Fast, intense and effective: work your arms in 5 minutes

1. Dumbbell standing oar

    • Lean forward and flex both knees, remembering to hold your back straight.
    • Extend your arms so that they are straight. Lift the weights face up to chest height, squeezing the shoulders so they stay as close together as you can. Be sure to hold your elbows facing up and not arch your back.
    • Slowly lower the weights to the initial situation to fill a reiteration.
    • Make as many reiterations as you can in a minute.

2. Shoulder Press

Fast, intense and effective: work your arms in 5 minutes

    • Start with feet apart at hip width and hold weights with palms face down. Lift weights to shoulder height, palms facing forward and elbows bent at a ninety-degree angle.
    • Raise your arms until your elbows are outstretched, moving the weights until they practically touch your head.
    • Gradually return to the starting situation with the elbows at a ninety-degree angle.
    • Make as many reiterations as you can in a minute.

3. Triceps Extension

    • Take the weights and start lying on your back.
    • With a weight on each and every hand, raise your arms above your chest, making sure your elbows are straight, but not blocked.
    • Slowly lower both arms face your head by bending your elbows at a ninety-degree angle, until the weights touch the bench or mattress. Try to lower the weights on each side of your head, with your elbows bent, and press your head against your face.
    • Raise your arms and bring them face back to the initial situation. This is a reiteration.
    • Make as many reiterations as you can in a minute.

4. Diamond Flexions

Fast, intense and effective: work your arms in 5 minutes

    • Start in the ironing situation with your hands under your shoulders and your body in a straight line, move your feet away from you until they are the width of your shoulders to assist you in sustaining your balance throughout the exercise. If you can’t exercise like this, help yourself by supporting your knees on the floor.
    • Place hands together just under the breastbone, with index fingertips and thumb touching. The fingers should form a diamond or triangle.
    • When vacuuming, bend your elbows to the sides and lower your chest to the floor. Then exhale to straighten your arms. This is a flexion.
    • Make as many reiterations as you can in a minute.

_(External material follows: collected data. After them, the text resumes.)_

(** A PUBLISH the broker sends is one it would itself read back: the fixed header has
    the retain flag, the remaining length decodes to the size of the rest, and the rest
    is the length-prefixed topic followed by the payload, for every topic of at most 159
    bytes and payload of at most 384. *)
Theorem publish_packet_roundtrip topic payload retain :
  (length topic < ARGUS_MQTT_MAX_TOPIC_LEN)%nat -> (length payload < ARGUS_MQTT_MAX_PAYLOAD_LEN)%nat ->
  exists header rest body,
    argus_mqtt_publish_packet topic payload retain = Some (header :: rest) /\
    (negb (Z.land header 1 =? 0) = retain /\ Z.shiftr header 4 = 3) /\
    argus_mqtt_decode_remaining_length rest = Some (Z.of_nat (length body), body) /\
    argus_mqtt_read_string body ARGUS_MQTT_MAX_TOPIC_LEN = Some (topic, payload).
Proof.
  unfold ARGUS_MQTT_MAX_TOPIC_LEN, ARGUS_MQTT_MAX_PAYLOAD_LEN. intros Ht Hp.
  set (body := u8 (Z.shiftr (Z.of_nat (length topic)) 8) :: Z.land (Z.of_nat (length topic)) 255
               :: topic ++ payload).
  assert (Hb : length body = (2 + length topic + length payload)%nat).
  { unfold body. cbn [length]. rewrite length_app. lia. }
  exists (if retain then 49 else 48),
    (argus_mqtt_encode_remaining_length (Z.of_nat (length body)) ++ body), body.
  split; [|split; [by destruct retain|split]].
  - unfold argus_mqtt_publish_packet, ARGUS_MQTT_MAX_TOPIC_LEN, ARGUS_MQTT_MAX_PAYLOAD_LEN, ARGUS_MQTT_MAX_PACKET_LEN.
    rewrite (take_ge topic), (take_ge payload) by lia.
    rewrite (proj2 (Nat.ltb_ge _ _)) by lia. rewrite Hb. reflexivity.
  - apply remaining_length_roundtrip. lia.
  - unfold argus_mqtt_read_string, body. rewrite read_u16_length by lia. cbn [mbind option_bind].
    rewrite Nat2Z.id, length_app. rewrite (proj2 (Nat.ltb_ge _ _)) by lia.
    rewrite (proj2 (Nat.leb_gt _ _)) by lia. cbn [orb Nat.eqb].
    by rewrite take_app_length, drop_app_length.
Qed.

(** ** Topic filters level by level *)

(** The levels of a topic. *)
Fixpoint levels (l : bytes) : list bytes :=
  match l with
  | [] => [[]]
  | c :: l => if c =? 47 then [] :: levels l
              else match levels l with t :: ts => (c :: t) :: ts | [] => [[c]] end
  end.

Fixpoint join (ls : list bytes) : bytes :=
  match ls with
  | [] => []
  | [x] => x
  | x :: ls => x ++ 47 :: join ls
  end.

Definition plain_level (f : bytes) : bool :=
  forallb (fun c => negb (c =? 35) && negb (c =? 43) && negb (c =? 47)) f.

(** A filter level: a plain text, [+], or as the last one [#]. *)
Fixpoint filter_levels (fs : list bytes) : bool :=
  match fs with
  | [] => false
  | [f] => bool_decide (f = [35]) || bool_decide (f = [43]) || plain_level f
  | f :: fs => (bool_decide (f = [43]) || plain_level f) && filter_levels fs
  end.

(** The meaning of a filter: [#] matches one or more levels, [+] exactly one (not an
    empty last one), a text itself. *)
Fixpoint match_levels (fs ts : list bytes) : bool :=
  match fs, ts with
  | [f], t :: ts =>
      bool_decide (f = [35])
      || match ts with
         | [] => if bool_decide (f = [43]) then negb (bool_decide (t = [])) else bool_decide (f = t)
         | _ => false
         end
  | f :: fs, t :: ts => (bool_decide (f = [43]) || bool_decide (f = t)) && match_levels fs ts
  | _, _ => false
  end.

Lemma levels_ne l : levels l <> [].
Proof. destruct l as [|c l]; [done|]. cbn. destruct (c =? 47); [done|]. by destruct (levels l). Qed.

Lemma join_levels l : join (levels l) = l.
Proof.
  induction l as [|c l IH]; [done|]. cbn [levels]. pose proof (levels_ne l) as Hne.
  destruct (Z.eqb_spec c 47) as [->|].
  - destruct (levels l) as [|t ts]; [done|]. cbn in *. by rewrite IH.
  - destruct (levels l) as [|t ts]; [done|]. destruct ts; cbn in *; by rewrite <- IH.
Qed.

Definition slash_free (t : bytes) : Prop := all not_slash t.

Lemma levels_slash_free l : Forall slash_free (levels l).
Proof.
  induction l as [|c l IH]; [repeat constructor|]. cbn [levels].
  destruct (c =? 47) eqn:Hc; [by constructor; [constructor|]|].
  destruct (levels l) as [|t ts]; inversion IH; subst;
    (constructor; [|done || constructor]); (constructor; [unfold not_slash; by rewrite Hc|done || constructor]).
Qed.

5. Can looking down with elbows supported

    • Start with your hands and knees. The wrists should be under the shoulders and the knees under the hips.
    • Inhale as your feet are under your heels. Then exhale as you lift your hips, so that you can take the situation from can face down. Remember that it is a Yoga posture, so you must respect the breath at all times.
    • Separate your fingers from your hands and place your forearms on the mat. Make sure you create a straight line between the elbows and middle fingers.
    • Try to stretch your legs as far as you can. The heels should be slightly more open than the toes, so that the outer edges of the feet are parallel to the outer edges of the mat.
    • Relax your head between your arms, and direct your gaze through your legs or face your navel. Maintain this situation for 5 breaths before returning to the canine situation face down.
    • Take certain breaths to rest on your stomach and then return to exercise.